# [What needs to be done]
Please copy the lines below exactly, from the first one through the line showing "OCap (threshold : Z)".

# [Material for this task]
:::
(* ===== verification/PoolListRefine.v ===== *)
(** * Transaction lists of the pool: refinement

    The type [list] of the pool, with its heap, cached order, cached caps and running total,
    refines a list of transactions in nonce order with the operations of [spec_step]. *)

From S2P Require Import Prelude Bytes Params Heap Types PoolList PoolListProps.

(** ** The specification *)

Inductive list_op :=
| OAdd (tx : Transaction) (priceBump : Z)
| OForward (threshold : Z)
| OFilter (costLimit gasLimit : Z)
| OCap (threshold : Z)
| ORemove (tx : Transaction)
| OReady (start : Z)
| OFlatten.

Inductive list_out :=
| RAdd (inserted : bool) (old : option Transaction)
| RTxs (l : list Transaction)
| RFilter (removed invalids : list Transaction)
| RRemove (found : bool) (invalids : list Transaction).

(** The amounts of a transaction.  They are pointers in the source; a list is only given
    transactions that have all three. *)
Definition fee (tx : Transaction) : Z := default 0 (pt_FeeCap (inner tx)).
Definition tip (tx : Transaction) : Z := default 0 (pt_TipCap (inner tx)).
Definition value (tx : Transaction) : Z := default 0 (pt_Value (inner tx)).
Definition cost (tx : Transaction) : Z := fee tx * tx_GasLimit tx + value tx.
Definition has_amounts (tx : Transaction) : Prop :=
  is_Some (pt_FeeCap (inner tx)) ∧ is_Some (pt_TipCap (inner tx)) ∧ is_Some (pt_Value (inner tx)).

(** A replacement pays more of both, and at least the percentage [p] of what it replaces. *)
Definition percent (p x : Z) : Z := p * x / 100.
Definition outbids (priceBump : Z) (old tx : Transaction) : Prop :=
  let p := to_int64 (100 + priceBump)%u64 in
  (fee old < fee tx ∧ percent p (fee old) <= fee tx) ∧ (tip old < tip tx ∧ percent p (tip old) <= tip tx).
#[global] Instance outbids_dec b old tx : Decision (outbids b old tx).
Proof. unfold outbids. apply _. Defined.

(** A transaction the account cannot pay for, or that no block has room for. *)
Definition over (costLimit gasLimit : Z) (tx : Transaction) : bool :=
  (gasLimit <? tx_GasLimit tx) || (costLimit <? cost tx).

(** The transactions before the first with [f]. *)
Fixpoint before (f : Transaction → bool) (l : list Transaction) : list Transaction :=
  match l with
  | tx :: l => if f tx then [] else tx :: before f l
  | [] => []
  end.

Definition spec_step (strict : bool) (op : list_op) (l : list Transaction) : list Transaction * list_out :=
  match op with
  | OAdd tx priceBump =>
      match with_nonce (tx_Nonce tx) l with
      | Some old => if decide (outbids priceBump old tx) then (put tx l, RAdd true (Some old)) else (l, RAdd false None)
      | None => (put tx l, RAdd true None)
      end
  | OForward t => (from t l, RTxs (below t l))
  | OFilter c g =>
      let f := over c g in
      if strict then (before f l, RFilter (only f l) (without f (drop (length (before f l)) l)))
      else (without f l, RFilter (only f l) [])
  | OCap t => (take (Z.to_nat t) l, RTxs (reverse (drop (Z.to_nat t) l)))
  | ORemove tx =>
      let n := tx_Nonce tx in
      match with_nonce n l with
      | None => (l, RRemove false [])
      | Some _ => if strict then (below n l, RRemove true (from (n + 1) l)) else (drop_nonce n l, RRemove true [])
      end
  | OReady s => (ready_rest s l, RTxs (ready s l))
  | OFlatten => (l, RTxs l)
  end.

(** A negative limit of [Cap] panics; nothing else does. *)
Definition spec_panics (op : list_op) : bool := match op with OCap t => t <? 0 | _ => false end.

(** [Remove] takes the cost of its argument off the total, whichever transaction of that nonce
    the list holds: the total is off by the difference from then on. *)
Definition drift (op : list_op) (l : list Transaction) : Z :=
  match op with
  | ORemove tx => from_option (λ held, cost held - cost tx) 0 (with_nonce (tx_Nonce tx) l)
  | _ => 0
  end.

(** What the operations rely on: nonces are [uint64], and no amount is nil. *)
Definition op_ok (op : list_op) : Prop :=
  match op with
  | OAdd tx _ => u64_ok (tx_Nonce tx) ∧ has_amounts tx
  | ORemove tx => has_amounts tx
  | _ => True
  end.

(** The list, what its total is off by, and the results. *)
Fixpoint spec_run (strict : bool) (ops : list list_op) (l : list Transaction) (off : Z)
  : res (list Transaction * Z * list list_out) :=
  match ops with
  | [] => Ok (l, off, [])
  | op :: ops =>
      if spec_panics op then Panic "slice bounds out of range"
      else
        let '(l', o) := spec_step strict op l in
        '(l'', off, os) ← spec_run strict ops l' (off + drift op l);
        Ok (l'', off, o :: os)
  end.

(** Every [Remove] names the transaction that is held, if there is one of its nonce. *)
Definition held (op : list_op) (l : list Transaction) : Prop :=
  match op with ORemove tx => ∀ x, with_nonce (tx_Nonce tx) l = Some x → x = tx | _ => True end.
Fixpoint removes_held (strict : bool) (ops : list list_op) (l : list Transaction) : Prop :=
  match ops with
  | [] => True
  | op :: ops => held op l ∧ removes_held strict ops (spec_step strict op l).1
  end.

(** The order in which a map is ranged over shows in what [Filter] and [Remove] return. *)
Definition out_equiv (a b : list_out) : Prop :=
  match a, b with
  | RFilter r i, RFilter r' i' => r ≡ₚ r' ∧ i ≡ₚ i'
  | RRemove f i, RRemove f' i' => f = f' ∧ i ≡ₚ i'
  | _, _ => a = b
  end.

(** ** The implementation *)

Section runtime.
Context `{GoRuntime}.

Definition list_step (op : list_op) (l : tlist) : res (tlist * list_out) :=
  match op with
  | OAdd tx priceBump => '(l, inserted, old) ← list_Add l tx priceBump; Ok (l, RAdd inserted old)
  | OForward t => '(l, removed) ← list_Forward l t; Ok (l, RTxs removed)
  | OFilter c g => '(l, removed, invalids) ← list_Filter l c g; Ok (l, RFilter removed invalids)
  | OCap t => '(l, drops) ← list_Cap l t; Ok (l, RTxs drops)
  | ORemove tx => '(l, found, invalids) ← list_Remove l tx; Ok (l, RRemove found invalids)
  | OReady s => '(l, ready) ← list_Ready l s; Ok (l, RTxs ready)
  | OFlatten => let '(l, c) := list_Flatten l in Ok (l, RTxs c)
  end.
Fixpoint list_run (ops : list list_op) (l : tlist) : res (tlist * list list_out) :=
  match ops with
  | [] => Ok (l, [])
  | op :: ops =>
      '(l, o) ← list_step op l;
      '(l, os) ← list_run ops l; Ok (l, o :: os)
  end.

(** ** The abstraction *)

Fixpoint total (l : list Transaction) : Z :=
  match l with tx :: l => cost tx + total l | [] => 0 end.

(** [off] is what the running total is off by. *)
Record stands_at (off : Z) (L : tlist) (l : list Transaction) : Prop := {
  sf_holds : holds (txs L) l;
  sf_total : totalcost L = total l + off;
  sf_costcap : Forall (λ tx, cost tx <= costcap L) l;
  sf_gascap : Forall (λ tx, tx_GasLimit tx <= gascap L) l;
  sf_nonces : Forall (λ tx, u64_ok (tx_Nonce tx)) l;
  sf_amounts : Forall has_amounts l;
}.
Definition stands_for : tlist → list Transaction → Prop := stands_at 0.

Lemma total_app l k : total (l ++ k) = total l + total k.
Proof. induction l as [|x l IH]; cbn [app total]; [done|]. rewrite IH. lia. Qed.

#[local] Instance total_perm : Proper (Permutation ==> eq) total.
Proof. induction 1; cbn [total]; congruence || lia. Qed.

Lemma amounts_ok tx :
  has_amounts tx →
  deref (pt_FeeCap (inner tx)) = Ok (fee tx) ∧ deref (pt_TipCap (inner tx)) = Ok (tip tx) ∧
  deref (pt_Value (inner tx)) = Ok (value tx).
Proof. intros ([f Ef] & [t Et] & [v Ev]). unfold fee, tip, value. by rewrite Ef, Et, Ev. Qed.

Lemma tx_Cost_ok tx : has_amounts tx → tx_Cost tx = Ok (cost tx).
Proof. intros (Ef & _ & Ev)%amounts_ok. unfold tx_Cost, tx_GasPrice, tx_Value. by rewrite Ef, Ev. Qed.

Lemma subTotalCost_ok l : ∀ t, Forall has_amounts l → subTotalCost t l = Ok (t - total l).
Proof.
  induction l as [|x l IH]; intros t Hl; cbn [subTotalCost total]; [f_equal; lia|]. apply Forall_cons in Hl as [Hx Hl].
  rewrite tx_Cost_ok by done. cbn [mbind res_bind]. rewrite IH by done. f_equal. lia.
Qed.

Lemma amounts_sub k l : Forall has_amounts l → k ⊆ l → Forall has_amounts k.
Proof. rewrite !Forall_forall. eauto. Qed.

Lemma too_expensive_ok c g tx : has_amounts tx → too_expensive c g tx = Ok (over c g tx).
Proof.
  intros Hx. unfold too_expensive, over. destruct (_ <? _); [done|]. rewrite tx_Cost_ok by done. done.
Qed.

Lemma big_Cmp_ge x y : (0 <=? big_Cmp x y) = bool_decide (y <= x).
Proof. unfold big_Cmp. destruct (Z.compare_spec x y); cbn; symmetry; [apply bool_decide_true|apply bool_decide_false|apply bool_decide_true]; lia. Qed.
Lemma big_Cmp_lt x y : (big_Cmp x y <? 0) = bool_decide (x < y).
Proof. unfold big_Cmp. destruct (Z.compare_spec x y); cbn; symmetry; [apply bool_decide_false|apply bool_decide_true|apply bool_decide_false]; lia. Qed.

Lemma underbids_ok old tx bump :
  has_amounts old → has_amounts tx → underbids old tx bump = Ok (bool_decide (¬ outbids bump old tx)).
Proof.
  intros (Ef & Et & _)%amounts_ok (Ef' & Et' & _)%amounts_ok. unfold underbids.
  unfold GasFeeCapCmp, GasTipCapCmp, GasFeeCapIntCmp, GasTipCapIntCmp, tx_GasFeeCap, tx_GasTipCap.
  rewrite Ef, Et, Ef', Et'. cbn [mbind res_bind]. fold (percent (to_int64 (100 + bump)%u64) (fee old)).
  fold (percent (to_int64 (100 + bump)%u64) (tip old)). rewrite !big_Cmp_ge, !big_Cmp_lt.
  repeat case_bool_decide; unfold outbids in *; (done || (exfalso; lia)).
Qed.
:::
# [Solution for this task]
(* ===== verification/PoolListRefine.v ===== *)
(** * Transaction lists of the pool: refinement

    The type [list] of the pool, with its heap, cached order, cached caps and running total,
    refines a list of transactions in nonce order with the operations of [spec_step]. *)

From S2P Require Import Prelude Bytes Params Heap Types PoolList PoolListProps.

(** ** The specification *)

Inductive list_op :=
| OAdd (tx : Transaction) (priceBump : Z)
| OForward (threshold : Z)
| OFilter (costLimit gasLimit : Z)
| OCap (threshold : Z)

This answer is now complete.